Là encore, Monsieur le Ministre, la vraie question est celle du choix de société et des moyens que les citoyens sont en droit de se donner pour le réaliser :
- Doit-on répondre à l’avenir de la France par la surexploitation des ressources humaines, comme naturelles d’ailleurs, et la conformité aux impératifs de maximisation du profit des entreprises sans contrepartie véritable au bénéfice des producteurs de richesses, au nom d’équilibres économiques fondamentaux qui n’ont toujours prouvé ni leur efficacité ni leur universalité ?
- Ou doit-on choisir de faire de la France un modèle de développement pour le monde, qui s’appuie sur un mode de développement durable valorisant ses ressources au moyen d’emplois stables et bien rémunérés, et sur un partage équitable et juste des richesses et des contraintes au sein des générations et entre les générations ?
Voilà une autre question fondamentale à laquelle ce projet de loi ne répond pas.
Avant de rendre la parole à mes collègues du groupe, je voudrais terminer par un point spécifique concernant les personnes handicapées et dépendantes, eu égard à la perspective de rénovation de la loi de 1975 relative au handicap prévue pour juin 2003 annoncée dans le rapport annexé au projet de loi de financement de la sécurité sociale.
Malgré la loi de 1975 dont chacun s’accorde à reconnaître qu’elle a été un facteur de progrès, la France a pris beaucoup de retard sur la question du handicap. Bien qu’ayant répondu à nombre d’objectifs, cette loi n’a pas permis de répondre à tous les aspects de la vie collective. La ville et la vie sociale conservent souvent des barrières infranchissables pour toute personne handicapée mais aussi pour toutes personnes dépendantes. Quand bien même, les personnes en situation de handicap sont des citoyens réclamant de vivre en autonomie et de s’intégrer selon leurs capacités en milieu ordinaire.

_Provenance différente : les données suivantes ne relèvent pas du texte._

(* ===== verification/TokenProps.v ===== *)
(** * What the token service guarantees *)
From S2P Require Import Prelude GoTime Json Hash LuaPattern Redis World Cache TokenDomain Blacklist TokenService TokenSpecs TokenIndex TokenInv.
Local Open Scope Z_scope.

(** ** Runs of the service

    Any sequence of operations, by any callers, with time passing and the network
    changing between them. *)
Section runs.
Context {R : Type} `{RedisServer R} `{JwtLib} (cfg : TokenCfg).
Implicit Types w : World R.

Inductive step : World R → World R → Prop :=
  | step_generate ctx accountID clientID sessionID scope w :
      forallb utf8_valid [accountID; clientID; scope; ctx_ip ctx; ctx_ua ctx] = true →
      clean sessionID = true →
      step w (GenerateRefreshToken cfg ctx accountID clientID sessionID scope w).2
  | step_validate token w : step w (ValidateRefreshToken token w).2
  | step_validate_access token w : step w (ValidateAccessTokenWithContext cfg token w).2
  | step_rotate ctx token w : step w (RotateRefreshToken cfg ctx token w).2
  | step_revoke ctx token w : step w (RevokeRefreshToken ctx token w).2
  | step_revoke_session ctx sid w : step w (RevokeAllForSession ctx sid w).2
  | step_revoke_access jti exp w : step w (RevokeAccessToken jti exp w).2
  | step_revoke_account ctx a w : step w (RevokeAccountTokens cfg ctx a w).2
  | step_time d w : 0 <= d → step w (tick d w)
  | step_network net w : step w (put_net net w).

Context (Hexp : 0 < tc_refreshExpiry cfg).

Lemma Inv_tick d w : 0 <= d → Inv cfg w → Inv cfg (tick d w).
Proof.
  intros Hd Hw. unfold Inv.
  assert (now_ms w <= now_ms (tick d w)) as Hle by (unfold now_ms, tick, millisecond; cbn; div_lia).
  rewrite (indexed_proper _ _ (view (tick d w)) (λ k, live (now_ms (tick d w)) (view w k))).
  - by apply (indexed_later _ (now_ms w)).
  - intros k. by apply r_view_later.
Qed.

Lemma step_Inv w w' : step w w' → Inv cfg w → Inv cfg w'.
Proof using Hexp.
  assert (∀ A (m : M (World R) A) w, keeps cfg m → Inv cfg w → Inv cfg (m w).2) as Hk
    by (intros A m w0 Hm; exact (Hm w0)).
  intros []; intros Hw; eauto using Inv_tick; apply Hk; eauto using keeps_GenerateRefreshToken,
    keeps_ValidateRefreshToken, keeps_ValidateAccessToken, keeps_RotateRefreshToken,
    keeps_RevokeRefreshToken, keeps_RevokeAllForSession, keeps_RevokeAccessToken, keeps_RevokeAccountTokens.
Qed.

Lemma reachable_Inv w0 w : (∀ k, view w0 k = None) → rtc step w0 w → Inv cfg w.
Proof using Hexp.
  intros H0k. assert (Inv cfg w0) as Hw0.
  { split; intros; rewrite H0k in *; [by eexists|done]. }
  clear H0k. induction 1; eauto using step_Inv.
Qed.
(** A short-lived token never outlives the hour: whatever expiry the caller asked
    for, a token of [GenerateShortLivedToken] is refused by the parser from one hour
    (and the clock skew) after it was issued. *)
Theorem short_lived_is_short c w tok w' now' :
  GenerateShortLivedToken cfg c w = (Ok tok, w') →
  w_now w + MaxShortLivedExpiry + accessTokenClockSkew <= now' →
  is_ok (jwt_parse (tc_issuer cfg) accessTokenClockSkew now' (keyfunc cfg) tok) = false.
Proof.
  intros Hgen Hlate.
  assert (∃ id, jwt_sign (tc_keyID cfg) (tc_privateKey cfg) (ensureClientAudience
    (stamp_claims cfg id (NewNumericDate (w_now w)) (short_lived_expiry cfg (w_now w) (cl_ExpiresAt c)) c)) = Ok tok)
    as [id Hs].
  { unfold GenerateShortLivedToken, bind, now, gets, claims_id, signToken, lift_res, uuid_new in Hgen. cbn in Hgen.
    case_bool_decide; [destruct (w_uuid w) as [|u l]; [done|]|]; cbn in Hgen; injection Hgen as Hs _;
      [exists u|exists (cl_ID c)]; by destruct (jwt_sign _ _ _). }
  rewrite (jwt_parse_signed _ _ _ _ _ _ _ _ Hs keyfunc_rs256).
  assert (cl_ExpiresAt (ensureClientAudience (stamp_claims cfg id (NewNumericDate (w_now w))
    (short_lived_expiry cfg (w_now w) (cl_ExpiresAt c)) c)) = Some (short_lived_expiry cfg (w_now w) (cl_ExpiresAt c))) as He
    by (unfold ensureClientAudience; by destruct (_ || _)).
  unfold registered_ok. rewrite He. rewrite (proj2 (Z.ltb_ge _ _)); [done|].
  unfold short_lived_expiry. cbv zeta.
  destruct (Z.ltb_spec (NewNumericDate (w_now w + MaxShortLivedExpiry))
    (match cl_ExpiresAt c with Some e => if IsZero e then NewNumericDate (w_now w + tc_accessExpiry cfg) else e
      | None => NewNumericDate (w_now w + tc_accessExpiry cfg) end));
  unfold NewNumericDate, MaxShortLivedExpiry, second, hour, minute in *; div_lia.
Qed.
End access.

(** ** Account-wide revocation *)
Section account.
Context {R : Type} `{RedisServer R} `{JwtLib} (cfg : TokenCfg).
Implicit Types w : World R.

(** The stored value after the script. *)
Definition ratchet (now : Z) (o : option rentry) (ts secs : Z) : option rentry :=
  match str_of o with
  | Ok (Some s) => match parse_int s with
                   | Some c => if ts <=? c then o else Some (Entry (RStr (dec ts)) (Some (now + secs * 1000)))
                   | None => o
                   end
  | Ok None => Some (Entry (RStr (dec ts)) (Some (now + secs * 1000)))
  | Err _ => o
  end.

Lemma ratchet_script_spec now key ts secs st (Q : res Z → R → Prop) :
  0 < secs →
  (∀ r st', updates now st st' key (ratchet now (r_view st now key) ts secs) →
     (is_ok r = true → ∃ s c, ratchet now (r_view st now key) ts secs = Some (Entry (RStr s) c)) →
     Q r st') →
  wp (setAccountRevokedAfterScript key ts secs now) Q st.
Proof.
  intros Hs HQ. unfold setAccountRevokedAfterScript. s_step. s_step. rename H1 into Hsame.
  assert (∀ r o, ratchet now (r_view st now key) ts secs = o → o = r_view st now key →
    (is_ok r = true → ∃ s c, o = Some (Entry (RStr s) c)) → Q r st') as Hkeep.
  { intros r o <- Ho Hok. apply HQ; [|done]. rewrite Ho. intros k. rewrite (Hsame k).
    by destruct (decide _) as [->|]. }
  assert (ratchet now (r_view st now key) ts secs = Some (Entry (RStr (dec ts)) (Some (now + secs * 1000))) →
    wp (s_set now key (dec ts) (Some (secs * 1000)) ;; ret 1) Q st') as Hset.
  { intros Ho. s_step. s_step. s_step. rename H1 into Hu. apply HQ; rewrite Ho; [|eauto].
    intros k. rewrite (Hu k). destruct (decide _); [done|apply Hsame]. }
  unfold ratchet in *. destruct (str_of (r_view st now key)) as [[v|]|e] eqn:Hv.
  - s_step. destruct (parse_int v) as [c|] eqn:Hc; s_step.
    + destruct (ts <=? c); [|by apply Hset]. s_step. eapply Hkeep; [done..|]. intros _.
      unfold str_of in Hv. repeat case_match; simplify_eq; eauto.
    + eapply Hkeep; done.
  - s_step. s_step. by apply Hset.
  - eapply Hkeep; done.
Qed.

(** Reading the value back. *)
Definition revoked_secs (o : option rentry) : option Z :=
  match str_of o with Ok (Some s) => parse_int s | _ => None end.

Lemma ratchet_le now o ts secs c : - 2 ^ 63 <= ts < 2 ^ 63 → revoked_secs o = Some c →
  ∃ c', revoked_secs (ratchet now o ts secs) = Some c' ∧ c <= c' ∧ ts <= c'.
Proof.
  unfold revoked_secs, ratchet. intros Hts Hc. destruct (str_of o) as [[s|]|] eqn:Ho; try done.
  rewrite Hc. destruct (Z.leb_spec ts c).
  - rewrite Ho, Hc. by exists c.
  - cbn [str_of]. rewrite parse_int_dec by done. exists ts. repeat split; lia.
Qed.
Lemma ratchet_fresh now ts secs : - 2 ^ 63 <= ts < 2 ^ 63 →
  revoked_secs (ratchet now None ts secs) = Some ts.
Proof. intros Hts. unfold revoked_secs, ratchet. cbn [str_of]. by rewrite parse_int_dec. Qed.

Lemma set_account_effect a t ttl w :
  0 < trunc_secs ttl →
  wp (SetAccountRevokedAfter a t ttl) (λ r w',
    let key := buildAccountRevokedAfterKey a in
    w_now w' = w_now w ∧
    (view w' key = view w key ∧ is_ok r = false ∨
     view w' key = ratchet (now_ms w) (view w key) (Unix t) (trunc_secs ttl))) w.
Proof.
  intros Hs. unfold SetAccountRevokedAfter. wp_step. wp_step. apply wp_redis_call; [|cbn; auto].
  intros net. apply ratchet_script_spec; [done|]. intros r st' Hu _.
  assert (view (put_net net (put_redis st' w)) (buildAccountRevokedAfterKey a)
    = ratchet (now_ms w) (view w (buildAccountRevokedAfterKey a)) (Unix t) (trunc_secs ttl)) as Hv.
  { unfold view. cbn. rewrite (Hu _). by rewrite decide_True. }
  split; [destruct r; cbn|cbn; auto]; [wp_step|]; auto.
Qed.

(** The revocation time of an account never moves back. Whatever the network does, a
    later call leaves a time at least as late as the one recorded, and a call that
    reports success leaves one at least as late as the time it was given (to the second). *)
Theorem revocation_time_never_moves_back a t ttl w r w' c :
  0 < trunc_secs ttl → - 2 ^ 63 <= Unix t < 2 ^ 63 →
  revoked_secs (view w (buildAccountRevokedAfterKey a)) = Some c →
  SetAccountRevokedAfter a t ttl w = (r, w') →
  ∃ c', revoked_secs (view w' (buildAccountRevokedAfterKey a)) = Some c' ∧ c <= c' ∧
        (is_ok r = true → Unix t <= c').
Proof.
  intros Hs Ht Hc Heq. destruct (wp_intro _ _ _ _ _ Heq (set_account_effect a t ttl w Hs)) as [_ [[-> Hr]| ->]].
  - exists c. rewrite Hr. done.
  - destruct (ratchet_le (now_ms w) _ (Unix t) (trunc_secs ttl) c Ht Hc) as (c'&?&?&?). eauto.
Qed.

(** A refresh token is accepted only if it is stored under its hash, has not expired
    and was not created before its account's revocation time; whatever the network does. *)
Theorem refresh_validation_sound token w rt w' :
  ValidateRefreshToken token w = (Ok rt, w') → refresh_accepted w token rt.
Proof. apply validate_reads. Qed.

Definition revocation_ttl : Z := Z.max (tc_accessExpiry cfg * 2) MinAccountRevocationTTL.

Lemma revoke_account_effect ctx a w w' :
  - 2 ^ 63 <= Unix (w_now w) < 2 ^ 63 →
  (view w (buildAccountRevokedAfterKey a) = None ∨
   ∃ c, revoked_secs (view w (buildAccountRevokedAfterKey a)) = Some c ∧ c < Unix (w_now w)) →
  RevokeAccountTokens cfg ctx a w = (Ok tt, w') →
  w_now w' = w_now w ∧
  view w' (buildAccountRevokedAfterKey a)
    = Some (Entry (RStr (dec (Unix (w_now w)))) (Some (now_ms w + trunc_secs revocation_ttl * 1000))).
Proof.
  intros Hr Hold Heq.
  assert (0 < trunc_secs revocation_ttl) as Hpos.
  { unfold revocation_ttl, trunc_secs, MinAccountRevocationTTL, minute, second. div_lia. }
  enough (wp (RevokeAccountTokens cfg ctx a) (λ r w', r = Ok tt → w_now w' = w_now w ∧
    view w' (buildAccountRevokedAfterKey a)
    = ratchet (now_ms w) (view w (buildAccountRevokedAfterKey a)) (Unix (w_now w)) (trunc_secs revocation_ttl)) w) as Hwp.
  { destruct (wp_intro _ _ _ _ _ Heq Hwp eq_refl) as [? ->]. split; [done|]. unfold ratchet.
    destruct Hold as [->|(c&Hc&Hlt)]; [done|]. unfold revoked_secs in Hc.
    destruct (str_of _) as [[v|]|]; try done. rewrite Hc. by rewrite (proj2 (Z.leb_gt _ _)). }
  unfold RevokeAccountTokens. wp_step. apply wp_gets. wp_step.
  eapply wp_mono; [by apply set_account_effect|]. cbv zeta. intros [[]|e] w1 [Hnow Hv]; [|done].
  apply wp_audit_log. intros _. split; [exact Hnow|]. destruct Hv as [[_ ?]|Hv]; [done|exact Hv].
Qed.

S’il est heureux d’apprendre que le gouvernement s’attache à rediscuter le "droit des personnes handicapées à la prise en charge des aides humaines et techniques nécessaires à la compensation de leur handicap", cela ne pourra se concrétiser qu’à la condition de savoir concilier autonomisation de la personne et insertion sociale, et de se doter d’un tissu institutionnel dense et varié susceptible de réaliser le choix entre maintien à domicile et accueil en établissement spécialisé. A cet égard, la proposition du projet loi de finance 2003 qui vise à créer 3000 places en CAT constitue une avancée, mais demeure largement insuffisante devant l’étendue des besoins.
Comme nous pouvons tous le constater, ce grand débat à commencé dans le pays, la presse nous en donne de larges extraits, de manière parfois cruelle. Mais cela traduit la hauteur des besoins et des attentes, des exigences aussi sur le respect et la dignité. Le Président de la République s’y est risqué ! Sachez que les besoins en financement sont importants, inconciliables me semble-t-il avec la politique gouvernementale de réduction de la dépense publique.
Le groupe CRC engagé auprès des personnes handicapées saura dans le débat futur faire des propositions marquées par l’audace nécessaire pour que la marche vers une citoyenneté pleine et entière pour les personnes handicapées puisse assurément se trouver un chemin débarrassé des embûches et des discriminations.